Aim of the exercise |
Reproduce exactly the lines below from the one containing "is named for." through the one containing "(d_path d)) in", including both, and nothing else.

Provided information |
(* ===== verification/Feed.v ===== *)
(** * Feed: which streams fill the console's bus, and where its history lives
    ([crates/api/src/bus/feed.rs], [bus/mod.rs], [crates/api/src/events.rs],
    [replay.rs], [crates/core/src/bus.rs], [taipan_home.rs])

    A live bus tails every [*.ndjson] file of the environment's directory and
    the streams an operator names, each of those pinned to the source its file
    is named for.  A tick lists the files there are, takes up the new ones and
    polls them all ([Ingest]); the disk it finds is whatever it is then.  The
    synthetic feeder of a machine without an environment writes fixtures and is
    not modelled. *)
From S2P Require Import Prelude Text Json Signing.
From S2P Require Ingest Store ProofRun Approver.
From S2P Require Import Onboard.

(** ** Paths *)

(** [Path]'s equality: by components. *)
#[local] Existing Instance component_eq_dec.
Definition same_path (a b : str) : bool := bool_decide (components a = components b).
Definition is_absolute (p : str) : bool := starts_with #"/" p.
Definition extension_of (p : str) : option str := let! name := file_name p in extension name.
(** [Path::file_stem]. *)
Definition stem_of_name (name : str) : str :=
  match rsplit_once #"." name with Some ((_ :: _) as stem, _) => stem | _ => name end.
Definition file_stem (p : str) : option str := stem_of_name <$> file_name p.
Definition climbs (p : str) : bool := existsb (fun c => bool_decide (c = ParentDir)) (components p).
Definition is_ndjson (p : str) : bool := bool_decide (extension_of p = Some #"ndjson").

(** ** The environment ([core/src/bus.rs], [taipan_home.rs]) *)

Record ResolvedBus : Type := mkResolved { env_name : str; events_dir : str }.
Definition source_path (b : ResolvedBus) (source : str) : str := ProofRun.join_path (events_dir b) (source ++ #".ndjson").
Definition writer_path (is_dir : str -> bool) (b : ResolvedBus) (source : str) : option str :=
  if is_dir (events_dir b) then Some (source_path b source) else None.
Definition environments_dir (taipan_home home : option str) : option str :=
  match taipan_home with
  | Some t => Some (ProofRun.join_path t #"environments")
  | None => (fun h => ProofRun.join_path (ProofRun.join_path h #".taipan") #"environments") <$> home
  end.

(** A file of the environments directory: its path, when it was last modified
    and its bytes. *)
Record Descriptor : Type := mkDescriptor { d_path : str; modified : option Z; d_bytes : option (list Z) }.
Definition is_descriptor (d : Descriptor) : bool :=
  bool_decide (extension_of (d_path d) = Some #"json")
  && (let stem := default [] (file_stem (d_path d)) in
      negb (ends_with #".keys" stem) && negb (ends_with #".pid" stem)).
(** The newest first; a file whose time is not known comes last. *)
Definition newer (a b : Descriptor) : bool :=
  match modified a, modified b with
  | Some x, Some y => y <=? x
  | _, None => true
  | None, Some _ => false
  end.
Fixpoint find_map {A B} (f : A -> option B) (l : list A) : option B :=
  match l with [] => None | x :: l => match f x with Some y => Some y | None => find_map f l end end.

Section Environment.
Context {JT : JsonText}.
(** What serde reads of a descriptor: the name, and the directory of its
    events.  A struct is read from an object or, by position, from an array. *)
Definition read_dir (dir : option value) : option (option str) :=
  match dir with None | Some VNull => Some None | Some (VStr d) => Some (Some d) | Some _ => None end.
Definition read_events (v : value) : option (option str) :=
  match v with
  | VObj ms => read_dir (obj_get #"dir" ms)
  | VArr [] => Some None
  | VArr [d] => read_dir (Some d)
  | _ => None
  end.
Definition read_descriptor (v : value) : option (str * option str) :=
  match v with
  | VObj ms =>
      let! name := get_str #"name" v in
      let! dir := match obj_get #"events" ms with None => Some None | Some e => read_events e end in
      Some (name, dir)
  | VArr [VStr name] => Some (name, None)
  | VArr [VStr name; e] => let! dir := read_events e in Some (name, dir)
  | _ => None
  end.
Definition try_load (d : Descriptor) : option ResolvedBus :=
  let! bytes := d_bytes d in
  let! v := json_of bytes in
  let! (name, dir) := read_descriptor v in
  let! dir := dir in
  if bool_decide (trim dir = []) then None else Some (mkResolved name dir).
Definition discover_in (entries : list Descriptor) : option ResolvedBus :=
  find_map try_load (isort newer (List.filter is_descriptor entries)).
End Environment.

(** ** The streams ([feed.rs]) *)

Section Streams.
(** [{:?}] of a string. *)
Context (debug_str : str -> str).

(** One entry of the variable: the path it names, or why it is not read. *)
Definition extra_stream (entry : str) : result str str :=
  if negb (is_absolute entry) then Err (debug_str entry ++ #" is not an absolute path")
  else if climbs entry then Err (debug_str entry ++ #" climbs out of its directory with `..`")
  else if negb (is_ndjson entry) || bool_decide (default [] (file_stem entry) = [])
  then Err (debug_str entry ++ #" is not one *.ndjson file; a directory is not read")
  else Ok entry.
Definition entries_of (raw : str) : list str :=
  List.filter (fun e => negb (bool_decide (e = []))) (map trim (split_char 44 raw)).
Definition take_entry (st : list str * list str) (entry : str) : list str * list str :=
  match extra_stream entry with
  | Err reason => (st.1, st.2 ++ [reason])
  | Ok path => if existsb (same_path path) st.1 then st else (st.1 ++ [path], st.2)
  end.
Definition parse_extra_streams (raw : str) : list str * list str := fold_left take_entry (entries_of raw) ([], []).
End Streams.

Record BusPaths : Type := mkPaths { dir : str; extra : list str }.

(** What a tick finds: the names in the events directory, the paths that are
    regular files and no links, what can be read, the paths the store lets be
    registered, and the time. *)
Record Disk : Type := mkDisk
  { listing : option (list str); regular : str -> bool; files : Ingest.Fs; registers : str -> result unit str; now : str }.

Definition collect_ndjson_files (d : Disk) (dir : str) : option (list str) :=
  let! names := listing d in
  Some (map (ProofRun.join_path dir)
          (isort str_leb (List.filter (fun n => bool_decide (extension n = Some #"ndjson")) names))).
Definition add_extra (d : Disk) (out : list str) (e : str) : list str :=
  if negb (regular d e) then out else if existsb (same_path e) out then out else out ++ [e].
Definition collect_sources (d : Disk) (paths : BusPaths) : list str :=
  fold_left (add_extra d) (extra paths) (default [] (collect_ndjson_files d (dir paths))).
Definition is_extra (paths : BusPaths) (path : str) : bool := existsb (fun e => same_path e path) (extra paths).

(** ** The tailer *)

Section Tailer.
Context {PR : Primitives} {SC : Ingest.Schemas} (map_order : gmap str Z -> list (str * Z)).
Abbreviation IngestService := Ingest.IngestService.

Definition stem_or_unknown (path : str) : str := default #"unknown" (file_stem path).
Definition add_source (svc : IngestService) (d : Disk) (path : str) : result IngestService str :=
  let? _ := registers d path in
  Ok (Ingest.add_file_source svc (files d) (#"filetail:" ++ stem_or_unknown path) path).
Definition add_bus_source (svc : IngestService) (d : Disk) (paths : BusPaths) (path : str) : result IngestService str :=
  if negb (is_extra paths path) then add_source svc d path
  else
    let stem := stem_or_unknown path in
    let? _ := registers d path in
    Ok (Ingest.add_pinned_file_source svc (files d) (#"filetail:" ++ stem) path stem).

(** The service and the paths it tails. *)
Record Bus : Type := mkBus { svc : IngestService; tailed : list str }.
Definition pick_up (d : Disk) (paths : BusPaths) (b : Bus) (path : str) : Bus :=
  if existsb (same_path path) (tailed b) then b
  else match add_bus_source (svc b) d paths path with
       | Ok s => mkBus s (tailed b ++ [path])
       | Err _ => b
       end.
Definition pick_up_new_sources (d : Disk) (paths : BusPaths) (b : Bus) : Bus :=
  fold_left (pick_up d paths) (collect_sources d paths) b.

Definition BROADCAST_CAPACITY : nat := 1024.
(** What a receiver still holds of the events sent since it last read: the
    oldest are dropped past the channel's capacity. *)
Definition received (sent : list Ingest.ConsoleEvent) : list Ingest.ConsoleEvent :=
  skipn (length sent - BROADCAST_CAPACITY) sent.

(** One round of [run_tailer]: the events given to the sink, [waiting] being
    those sent before. *)
Definition tick (paths : BusPaths) (waiting : list Ingest.ConsoleEvent) (d : Disk) (b : Bus)
  : Bus * (list Ingest.ConsoleEvent * list Ingest.ConsoleEvent) :=
  let b := pick_up_new_sources d paths b in
  let '(stats, sent, s) := Ingest.poll_once map_order (svc b) (files d) (now d) in
  let b := mkBus s (tailed b) in
  match stats with
  | Err _ => (b, (waiting ++ sent, []))
  | Ok _ => (b, ([], received (waiting ++ sent)))
  end.
Fixpoint run_tailer (paths : BusPaths) (waiting : list Ingest.ConsoleEvent) (ds : list Disk) (b : Bus)
  : Bus * list Ingest.ConsoleEvent :=
  match ds with
  | [] => (b, [])
  | d :: ds =>
      let '(b, (waiting, out)) := tick paths waiting d b in
      let '(b, outs) := run_tailer paths waiting ds b in (b, out ++ outs)
  end.

(** [bootstrap_live], from its store on: the first file that cannot be
    registered, or a poll that fails, ends it. *)
Fixpoint add_all (d : Disk) (paths : BusPaths) (new : list str) (b : Bus) : result Bus str :=
  match new with
  | [] => Ok b
  | path :: new =>
      let? s := add_bus_source (svc b) d paths path in add_all d paths new (mkBus s (tailed b ++ [path]))
  end.
Definition bootstrap_live (paths : BusPaths) (env : str) (store : Ingest.Store) (d : Disk)
  : result (Bus * list Ingest.ConsoleEvent) str :=
  let? b := add_all d paths (collect_sources d paths) (mkBus (Ingest.mkService store env [] ∅) []) in
  let '(stats, sent, s) := Ingest.poll_once map_order (svc b) (files d) (now d) in
  let? _ := stats in
  Ok (mkBus s (tailed b), sent).
End Tailer.

(** ** Where history lives *)

Definition safe_char (c : Z) : Z := if ascii_alnum c || (c =? 45) || (c =? 95) then c else 45.
Definition safe_segment (env : str) : str :=
  let safe := map safe_char env in if bool_decide (safe = []) then #"default" else safe.
Definition store_dir_candidates (env : str) (state_dir taipan_home home : option str) : list str :=
  let safe := safe_segment env in
  let out := match state_dir with Some d => [ProofRun.join_path d safe] | None => [] end
             ++ match taipan_home with Some t => [ProofRun.join_path (ProofRun.join_path t #"genaryx") safe] | None => [] end in
  match home with
  | Some h =>
      let under_home := ProofRun.join_path (ProofRun.join_path (ProofRun.join_path h #".taipan") #"genaryx") safe in
      if existsb (same_path under_home) out then out else out ++ [under_home]
  | None => out
  end.
(** [first_creatable]: what creating each directory answers. *)
Fixpoint first_creatable_from (create : str -> result unit str) (refused : list str) (candidates : list str) : result str str :=
  match candidates with
  | [] =>
      Err (#"no durable store directory could be created; tried "
           ++ (if bool_decide (refused = []) then #"nothing: neither GENARYX_STATE_DIR, TAIPAN_HOME nor HOME is set"
               else join #"; " refused)
           ++ #". Set GENARYX_STATE_DIR to a writable directory.")
  | d :: candidates =>
      match create d with
      | Ok _ => Ok d
      | Err e => first_creatable_from create (refused ++ [d ++ #": " ++ e]) candidates
      end
  end.
Definition first_creatable (create : str -> result unit str) (candidates : list str) : result str str :=
  first_creatable_from create [] candidates.
Definition non_empty_var (v : option str) : option str := let! v := v in if bool_decide (v = []) then None else Some v.
(** [create_store_dir], of the three variables; the parent of
    [environments_dir] is the directory it joins [environments] to. *)
Definition create_store_dir (state_dir taipan_home home : option str) (create : str -> result unit str) (env : str)
  : result str str :=
  first_creatable create
    (store_dir_candidates env (non_empty_var state_dir)
       (match taipan_home with Some t => Some t | None => (fun h => ProofRun.join_path h #".taipan") <$> home end)
       (non_empty_var home)).

Definition DEFAULT_HISTORY_DAYS : Z := 90.
Definition history_days (var : option str) : Z := default DEFAULT_HISTORY_DAYS (let! v := var in parse_i64 v).
(** The moment before which events go; a release build's arithmetic wraps. *)
Definition horizon (days now_ms : Z) : option Z :=
  if days <=? 0 then None else Some (Approver.i64_wrap (now_ms - Approver.i64_wrap (days * Store.DAY_MS))).
Definition prune_history {CA : Store.Calendar} (var : option str) (now_ms : Z) (rows : list Store.Row)
  (refused : list Ingest.Quarantined) : list Store.Row * list Ingest.Quarantined :=
  match horizon (history_days var) now_ms with
  | None => (rows, refused)
  | Some cutoff => (Store.prune_before cutoff rows refused).2
  end.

Response below |
    is named for.  A tick lists the files there are, takes up the new ones and
    polls them all ([Ingest]); the disk it finds is whatever it is then.  The
    synthetic feeder of a machine without an environment writes fixtures and is
    not modelled. *)
From S2P Require Import Prelude Text Json Signing.
From S2P Require Ingest Store ProofRun Approver.
From S2P Require Import Onboard.

(** ** Paths *)

(** [Path]'s equality: by components. *)
#[local] Existing Instance component_eq_dec.
Definition same_path (a b : str) : bool := bool_decide (components a = components b).
Definition is_absolute (p : str) : bool := starts_with #"/" p.
Definition extension_of (p : str) : option str := let! name := file_name p in extension name.
(** [Path::file_stem]. *)
Definition stem_of_name (name : str) : str :=
  match rsplit_once #"." name with Some ((_ :: _) as stem, _) => stem | _ => name end.
Definition file_stem (p : str) : option str := stem_of_name <$> file_name p.
Definition climbs (p : str) : bool := existsb (fun c => bool_decide (c = ParentDir)) (components p).
Definition is_ndjson (p : str) : bool := bool_decide (extension_of p = Some #"ndjson").

(** ** The environment ([core/src/bus.rs], [taipan_home.rs]) *)

Record ResolvedBus : Type := mkResolved { env_name : str; events_dir : str }.
Definition source_path (b : ResolvedBus) (source : str) : str := ProofRun.join_path (events_dir b) (source ++ #".ndjson").
Definition writer_path (is_dir : str -> bool) (b : ResolvedBus) (source : str) : option str :=
  if is_dir (events_dir b) then Some (source_path b source) else None.
Definition environments_dir (taipan_home home : option str) : option str :=
  match taipan_home with
  | Some t => Some (ProofRun.join_path t #"environments")
  | None => (fun h => ProofRun.join_path (ProofRun.join_path h #".taipan") #"environments") <$> home
  end.

(** A file of the environments directory: its path, when it was last modified
    and its bytes. *)
Record Descriptor : Type := mkDescriptor { d_path : str; modified : option Z; d_bytes : option (list Z) }.
Definition is_descriptor (d : Descriptor) : bool :=
  bool_decide (extension_of (d_path d) = Some #"json")
  && (let stem := default [] (file_stem (d_path d)) in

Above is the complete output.